Mettre un prix sur la pollution pour prendre les bonnes décisions…

Ce qu'il faut retenir

  • Dans la lutte aux changements climatiques, les mécanismes de prix sont particulièrement efficaces pour orienter les décisions des acteurs – ménages, entreprises, gouvernement – vers les meilleurs comportements et investissements. Ils offrent plus de flexibilité que la réglementation et sont souvent moins coûteux que les subventions.

  • Il existe deux principaux outils pour internaliser le « coût de polluer » : la tarification du carbone (taxe ou système d’échange), qui fixe un prix explicite sur les émissions, et le coût social du carbone (CSC), qui reflète plutôt les impacts sur la santé, l’environnement et la qualité de vie.

  • Le Québec dispose d'un système d'échange de droits d'émission (SPEDE), mais l'intégration systématique du coût social du carbone dans ses analyses coûts-avantages permettrait de mieux valoriser les projets sobres en carbone. Le gouvernement, en tant que législateur et important donneur d'ordres, pourrait montrer la voie en appliquant le CSC dans l'évaluation de ses projets et réglementations.

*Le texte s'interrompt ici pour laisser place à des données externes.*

(* ===== verification/Admission.v ===== *)
(** The closeable admission barrier of [shmem_exec_obj/v2/src/admission.rs]: a
    one-shot gate word in front of a [Snzi].

    The cell [Gate] is the gate word of the barrier; [Payload] stands for the
    storage that the barrier protects and is touched by its clients only. *)

From S2P Require Import Prelude Conc Snzi.

Definition CLOSED_BIT : Z := 2 ^ 63.
Definition POISONED_BIT : Z := 2 ^ 62.
Definition CHECKING_BIT : Z := 2 ^ 61.
Definition DRAINED_BIT : Z := 2 ^ 60.
Definition RESERVATION_MASK : Z := DRAINED_BIT - 1.
Definition TERMINAL_DRAINED : Z := Z.lor CLOSED_BIT DRAINED_BIT.

Inductive TryEnterError :=
| EnterClosed
| EnterPoisoned
| EnterReservationExhausted
| EnterSnzi (e : SnziError).

Inductive DepartError :=
| DepartPoisoned
| DepartAlreadyDrained
| DepartReservationExhausted
| DepartSnzi (e : SnziError).

Record AdmissionSnapshot := {
  closed : bool;
  poisoned : bool;
  checking_drain : bool;
  drained : bool;
  transient_reservations : Z;
  snzi : SnziSnapshot
}.

Definition appears_drained (s : AdmissionSnapshot) : bool :=
  closed s && negb (poisoned s) && negb (checking_drain s) && drained s
  && (transient_reservations s =? 0) && snapshot_is_quiescent (snzi s).

Inductive acell := Gate | Payload.
#[export] Instance acell_eq_dec : EqDecision acell.
Proof. solve_decision. Defined.

(** [word & bit != 0] *)
Definition has (word bit : Z) : bool := negb (Z.land word bit =? 0).

Section Operations.
Variable NODES : Z.
Variable fuel : nat.
#[local] Abbreviation prog := (prog (cell acell)).

Definition poison_gate : prog unit := do! fetch_or (Ext Gate) POISONED_BIT ;; Ret tt.

Definition reserve_body (state : Z) : prog (Z + result unit TryEnterError) :=
  if has state CLOSED_BIT then Ret (inr (Err EnterClosed))
  else if has state POISONED_BIT then Ret (inr (Err EnterPoisoned))
  else if Z.land state RESERVATION_MASK =? RESERVATION_MASK then
    do! poison_gate ;; Ret (inr (Err EnterReservationExhausted))
  else
    let! x := compare_exchange_weak (Ext Gate) state (state + 1) in
    match x with Ok _ => Ret (inr (Ok tt)) | Err observed => Ret (inl observed) end.
Definition reserve : prog (result unit TryEnterError) :=
  let! state := load (Ext Gate) in loop fuel reserve_body state.

Definition reserve_departure_body (state : Z) : prog (Z + result unit DepartError) :=
  if has state POISONED_BIT then Ret (inr (Err DepartPoisoned))
  else if has state DRAINED_BIT then Ret (inr (Err DepartAlreadyDrained))
  else if has state CHECKING_BIT then
    let! state := load (Ext Gate) in Ret (inl state)
  else if Z.land state RESERVATION_MASK =? RESERVATION_MASK then
    do! poison_gate ;; Ret (inr (Err DepartReservationExhausted))
  else
    let! x := compare_exchange_weak (Ext Gate) state (state + 1) in
    match x with Ok _ => Ret (inr (Ok tt)) | Err observed => Ret (inl observed) end.
Definition reserve_departure : prog (result unit DepartError) :=
  let! state := load (Ext Gate) in loop fuel reserve_departure_body state.

(** [debug_assert!(false)] after an underflow panics. *)
Definition release_reservation_body (state : Z) : prog (Z + unit) :=
  if Z.land state RESERVATION_MASK =? 0 then do! poison_gate ;; Panic
  else
    let! x := compare_exchange_weak (Ext Gate) state (state - 1) in
    match x with Ok _ => Ret (inr tt) | Err observed => Ret (inl observed) end.
Definition release_reservation : prog unit :=
  let! state := load (Ext Gate) in loop fuel release_reservation_body state.

(** The reservation is dropped on every return. *)
Definition try_enter (leaf : Z) : prog (result ArrivalToken TryEnterError) :=
  do!? reserve ;;
  let! x := arrive NODES fuel leaf in
  match x with
  | Ok arrival => do! release_reservation ;; Ret (Ok arrival)
  | Err error =>
      do! (match error with Poisoned _ => poison_gate | _ => Ret tt end) ;;
      do! release_reservation ;;
      Ret (Err (EnterSnzi error))
  end.

(** [AdmissionToken::depart] *)
Definition token_depart (t : ArrivalToken) : prog (result unit DepartError) :=
  do!? reserve_departure ;;
  let! r := depart NODES fuel t in
  do! release_reservation ;;
  Ret (map_err DepartSnzi r).

Definition admission_depart_raw (raw : Z) : prog (result unit DepartError) :=
  do!? reserve_departure ;;
  let! r := depart_raw NODES fuel raw in
  do! release_reservation ;;
  Ret (map_err DepartSnzi r).

Definition close : prog bool :=
  let! w := fetch_or (Ext Gate) CLOSED_BIT in Ret (Z.land w CLOSED_BIT =? 0).

Definition is_closed : prog bool :=
  let! w := load (Ext Gate) in Ret (has w CLOSED_BIT).

Definition is_drained_body (gate : Z) : prog (Z + bool) :=
  if has gate DRAINED_BIT then Ret (inr (gate =? TERMINAL_DRAINED))
  else if negb (Z.land gate (Z.lor (Z.lor CLOSED_BIT POISONED_BIT) CHECKING_BIT) =? CLOSED_BIT)
          || has gate RESERVATION_MASK then Ret (inr false)
  else
    let! present := query in
    if present then Ret (inr false)
    else
      let checking := Z.lor gate CHECKING_BIT in
      let! x := compare_exchange_weak (Ext Gate) gate checking in
      match x with
      | Ok _ =>
          let! quiescent := is_quiescent NODES in
          let unchecked := Z.land checking (not_bits 64 CHECKING_BIT) in
          let next := if quiescent then Z.lor unchecked DRAINED_BIT else unchecked in
          let! y := compare_exchange (Ext Gate) checking next in
          match y with
          | Err _ =>
              do! fetch_and (Ext Gate) (not_bits 64 CHECKING_BIT) ;; Ret (inr false)
          | Ok _ => Ret (inr quiescent)
          end
      | Err observed => Ret (inl observed)
      end.
Definition is_drained : prog bool :=
  let! gate := load (Ext Gate) in loop fuel is_drained_body gate.

Definition admission_debug_snapshot : prog AdmissionSnapshot :=
  let! gate := load (Ext Gate) in
  let! s := debug_snapshot NODES in
  Ret {| closed := has gate CLOSED_BIT; poisoned := has gate POISONED_BIT;
         checking_drain := has gate CHECKING_BIT; drained := has gate DRAINED_BIT;
         transient_reservations := Z.land gate RESERVATION_MASK; snzi := s |}.
End Operations.
(* ===== verification/AdmissionCorrect.v ===== *)
(** Safety of the closeable admission barrier in every interleaving: once a drain
    is reported, no participant is admitted any more. *)

From stdpp Require Import countable.
From S2P Require Import Prelude Conc Snzi SnziInv Admission.

(** [Res] is a transient reservation, [Chk k] the terminal scan that has found
    the nodes below [k] idle ([-1]: it has found an active one), [Sealed] the
    knowledge that the barrier has drained. *)
Inductive atok := Res | Chk (k : Z) | Sealed.
#[export] Instance atok_eq_dec : EqDecision atok.
Proof. solve_decision. Defined.
#[export] Instance atok_countable : Countable atok.
Proof.
  apply (inj_countable'
    (fun t => match t with Res => inl true | Sealed => inl false | Chk k => inr k end)
    (fun s => match s with inl true => Res | inl false => Sealed | inr k => Chk k end)).
  by intros [].
Defined.

#[local] Abbreviation toks := (gmultiset (tok atok)).
#[local] Abbreviation mem := (cell acell -> Z).

(** ** The gate word: four flags above a 60-bit reservation count *)

Definition gate (f c : Z) : Z := f * 2 ^ 60 + c.

Definition count_ok (c : Z) : Prop := 0 <= c < 2 ^ 60.

Lemma gate_has f c k : count_ok c -> 0 <= k ->
  has (gate f c) (2 ^ (60 + k)) = Z.testbit f k.
Proof.
  intros Hc Hk. unfold has, gate. rewrite land_bit_eqb, negb_involutive by lia.
  rewrite testbit_pack by (done || lia). destruct (Z.ltb_spec (60 + k) 60); [lia|]. f_equal. lia.
Qed.

Lemma gate_count f c : count_ok c -> Z.land (gate f c) RESERVATION_MASK = c.
Proof.
  intros Hc. unfold RESERVATION_MASK, DRAINED_BIT, gate. rewrite land_mask by lia.
  rewrite Z.add_comm, Z.mod_add, Z.mod_small by (done || lia). done.
Qed.

Lemma gate_lor f c b : count_ok c -> Z.lor (gate f c) (b * 2 ^ 60) = gate (Z.lor f b) c.
Proof.
  intros Hc. rewrite <- (Z.add_0_r (b * 2 ^ 60)). unfold gate.
  by rewrite lor_pack, Z.lor_0_r by (done || lia).
Qed.

Lemma gate_land_flags f c b : count_ok c -> Z.land (gate f c) (b * 2 ^ 60) = gate (Z.land f b) 0.
Proof.
  intros Hc. rewrite <- (Z.add_0_r (b * 2 ^ 60)). unfold gate.
  by rewrite land_pack, Z.land_0_r by (done || lia).
Qed.

Lemma gate_clear f c : count_ok c -> Z.land (gate f c) (not_bits 64 CHECKING_BIT) = gate (Z.land f 13) c.
Proof.
  intros Hc. change (not_bits 64 CHECKING_BIT) with (13 * 2 ^ 60 + (2 ^ 60 - 1)). unfold gate.
  rewrite land_pack by (unfold count_ok in Hc; lia). rewrite land_mask by lia.
  by rewrite (Z.mod_small c) by done.
Qed.

Lemma gate_inj f c f' c' : count_ok c -> count_ok c' -> gate f c = gate f' c' -> f = f' /\ c = c'.
Proof. unfold count_ok, gate. intros. lia. Qed.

Différents mécanismes pour internaliser le coût de polluer

Pour réduire l’impact de nos émissions de gaz à effet de serre, nous disposons d’outils économiques qui intègrent à la fois le coût des dommages climatiques et les investissements nécessaires pour réduire ces émissions. Ces outils se traduisent par deux grandes approches.

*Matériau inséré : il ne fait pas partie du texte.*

Lemma c_close_spec fuel r : wp I (close NODES fuel) r (close_post r).
Proof.
  apply c_wp_healthy_try, (wp_root_loop _ _ _ _ fuel _ (close_sampled r)). intros ph c Hok _.
  apply wp_bind. rewrite decode_rpack by done. cbn [wp fst snd]. unfold close_hold at 1.
  destruct ph; cbn [is_open]; try done.
  - destruct (Z.eqb_spec c 0) as [->|Hc].
    + apply wp_root_cas; [apply close_sampled|]. intros m fr HI Hm.
      exists (r ⊎ {[+ ClosedT +]} ⊎ {[+ ClosingT +]}). split; [|apply close_seal].
      destruct (root_view NODES m _ _ _ HI Hm Hok) as [[] _].
      apply (inv_root_step NODES m _ ROpen 0 RClosing 0 _ HI Hm Hok); try done; try msolve.
      split; msolve.
    + pose proof (proj1 Hok). change ROOT_CLOSED with (status_code RClosed * 2 ^ 61).
      rewrite rpack_lor by done. apply wp_root_cas; [apply close_sampled|]. intros m fr HI Hm.
      exists (r ⊎ {[+ ClosedT +]}). split; [|done].
      destruct (root_view NODES m _ _ _ HI Hm Hok) as [[] _].
      apply (inv_root_step NODES m _ ROpen c RClosed c _ HI Hm Hok); try done; try msolve.
      * split; [done | lia].
      * split; msolve.
  - apply wp_root_cas; [apply close_sampled|]. intros m fr HI Hm.
    exists (r ⊎ {[+ ClosedT +]}). split; [|done].
    destruct Hok as [Hc Hv]. subst c.
    destruct (root_view NODES m _ _ _ HI Hm (conj Hc eq_refl)) as [[] _].
    apply (inv_root_step NODES m _ ROpenTail 0 RClosedTail 0 _ HI Hm (conj Hc eq_refl)); try done; try msolve.
    split; msolve.
Qed.

(** ** The public operations *)

Lemma c_leaf_node_in leaf n : 0 <= leaf -> leaf_node NODES leaf = Ok n -> in_tree NODES n.
Proof.
  intros Hl Hn. unfold leaf_node in Hn. destruct (Z.leb_spec (leaf_count NODES) leaf) as [|Hlt]; [done|].
  injection Hn as <-. revert Hlt. unfold leaf_count, layout_leaf_count, leaf_start.
  destruct (is_valid_node_count NODES) eqn:Hv; cbn [negb]; [|lia].
  unfold in_tree, is_valid_node_count, FANOUT in *. destruct (Z.ltb_spec NODES 4); [done|]. dlia.
Qed.

(** The token a participant holds between its arrival and its departure. *)
Definition owned (t : CsnziToken) : toks := {[+ Own (leaf_start NODES + leaf t) (generation t) +]}.

Definition issued (t : CsnziToken) : Prop :=
  0 <= leaf t < leaf_count NODES /\ leaf t < MAX_LEAVES /\
  1 <= generation t <= NODE_GENERATION_MASK.

Definition enter_post lf r (x : result CsnziToken CsnziError) r' : Prop :=
  match x with
  | Ok t => leaf t = lf /\ issued t /\ r' = r ⊎ owned t
  | Err e => (e = InvalidLeaf lf (leaf_count NODES) \/ refusal e) /\ r' = r
  end.

Lemma observe_open_spec r :
  wp I observe_open r (fun x r' => r' = r /\ match x with Ok _ => True | Err e => refusal e end).
Proof.
  apply wp_bind, wp_csnzi_load. intros m fr HI.
  destruct (inv_root NODES m _ HI) as (ph & c & -> & Hok & _).
  apply wp_try_bind. rewrite decode_rpack by done. unfold refusal. by destruct ph; cbn; auto.
Qed.

Lemma c_try_enter_spec fuel lf r : 0 <= lf -> leaf_count NODES <= MAX_LEAVES ->
  wp I (try_enter NODES fuel lf) r (enter_post lf r).
Proof.
  intros Hl Hmax. apply wp_try_bind, wp_ret. destruct (leaf_node NODES lf) as [n|e] eqn:Hn.
  2: { unfold leaf_node in Hn. destruct (_ <=? _); simplify_eq. split; [by left | done]. }
  apply c_wp_healthy_try, wp_try_bind. pose proof (c_leaf_node_in lf n Hl Hn) as Hin.
  assert (n = leaf_start NODES + lf /\ lf < leaf_count NODES) as [-> Hlt].
  { unfold leaf_node in Hn. by destruct (Z.leb_spec (leaf_count NODES) lf); simplify_eq. }
  eapply wp_mono, observe_open_spec. intros [[]|e] r' [-> He]; [|split; [by right | done]].
  apply wp_try_bind. eapply wp_mono, (c_arrive_node_at_spec fuel _ _ r Hin).
  intros [g|e] r'; [|intros [He' ->]; split; [by right | done]].
  intros [-> Hg]. apply c_wp_healthy_try. unfold MAX_LEAVES, TOKEN_LEAF_BITS in Hmax. cbn.
  unfold wrap. rewrite Z.mod_small by lia. unfold issued, MAX_LEAVES, TOKEN_LEAF_BITS. cbn.
  split_and!; try done; lia.
Qed.

Lemma depart_spec fuel t r : issued t ->
  wp I (depart NODES fuel t) (r ⊎ owned t) (seal_post r).
Proof.
  intros (Hl & _ & _).
  assert (Hn : leaf_node NODES (leaf t) = Ok (leaf_start NODES + leaf t)).
  { unfold leaf_node. by destruct (Z.leb_spec (leaf_count NODES) (leaf t)); [lia|]. }
  unfold depart, depart_token. rewrite Hn. apply wp_try_bind, wp_ret, c_wp_healthy_try, wp_try_bind.
  eapply wp_mono, c_depart_node_at_spec.
  - intros x r' [[-> ->]|(-> & -> & _)]; [by left | apply finish_tail_spec].
  - apply (c_leaf_node_in (leaf t)); [lia | done].
  - right. by exists (leaf t).
Qed.

Lemma learn_final m r fr : I m (r ⊎ fr) -> m Root = ROOT_DRAINED ->
  I m (r ⊎ {[+ FinalT +]} ⊎ fr).
Proof.
  intros HI Hm. assert (Hok : root_ok RDrained 0) by (by vm_compute).
  destruct (root_view NODES m _ RDrained 0 HI Hm Hok) as [[] _].
  destruct HI as [I1 I2 I3 I4 I5 I6 I7]. split; try done.
  - exists RDrained, 0. split_and!; try done. split; msolve.
  - intros p Hp y. rewrite <- (I3 p Hp y). msolve.
  - intros p y Hp. rewrite <- (I4 p y Hp). msolve.
  - rewrite I7. msolve.
Qed.

Lemma c_is_drained_spec r :
  wp I is_drained r (fun b r' => r' = if b then r ⊎ {[+ FinalT +]} else r).
Proof.
  apply wp_bind, wp_load. intros m fr HI.
  destruct (Z.eqb_spec (m Root) ROOT_DRAINED) as [Hd|]; [|by exists r].
  exists (r ⊎ {[+ FinalT +]}). split; [by apply learn_final|].
  apply wp_bind, wp_csnzi_load. intros m' fr' HI'. by rewrite (inv_poison NODES m' _ HI').
Qed.
End Specifications.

La première consiste à donner un prix explicite aux émissions, créant ainsi une motivation financière claire pour les réduire. La taxe carbone canadienne en est un exemple : elle fixe un prix sur les émissions et redistribue les revenus aux ménages. Dans le même esprit, les marchés du carbone, comme celui du SPEDE au Québec, permettent aux entreprises d’échanger des droits d’émission tout en respectant une limite globale. Cette flexibilité est particulièrement importante pour les industries qui font face à la concurrence internationale. L’objectif est simple : le coût d’émettre une tonne de GES doit atteindre un niveau tel qu’il devient plus rentable de réduire ses émissions. C’est ce qu’on appelle le coût marginal d’atténuation, soit le coût pour réduire une tonne supplémentaire de CO₂ à l’aide d’une technologie ou d’une mesure donnée. Plus concrètement, quand le coût pour émettre des GES (par une taxe ou un marché du carbone) dépasse ce coût marginal, les entreprises et les ménages adoptent naturellement des solutions moins polluantes. Cela permet de réduire les émissions de manière efficace tout en maintenant une certaine souplesse pour s’adapter aux réalités économiques.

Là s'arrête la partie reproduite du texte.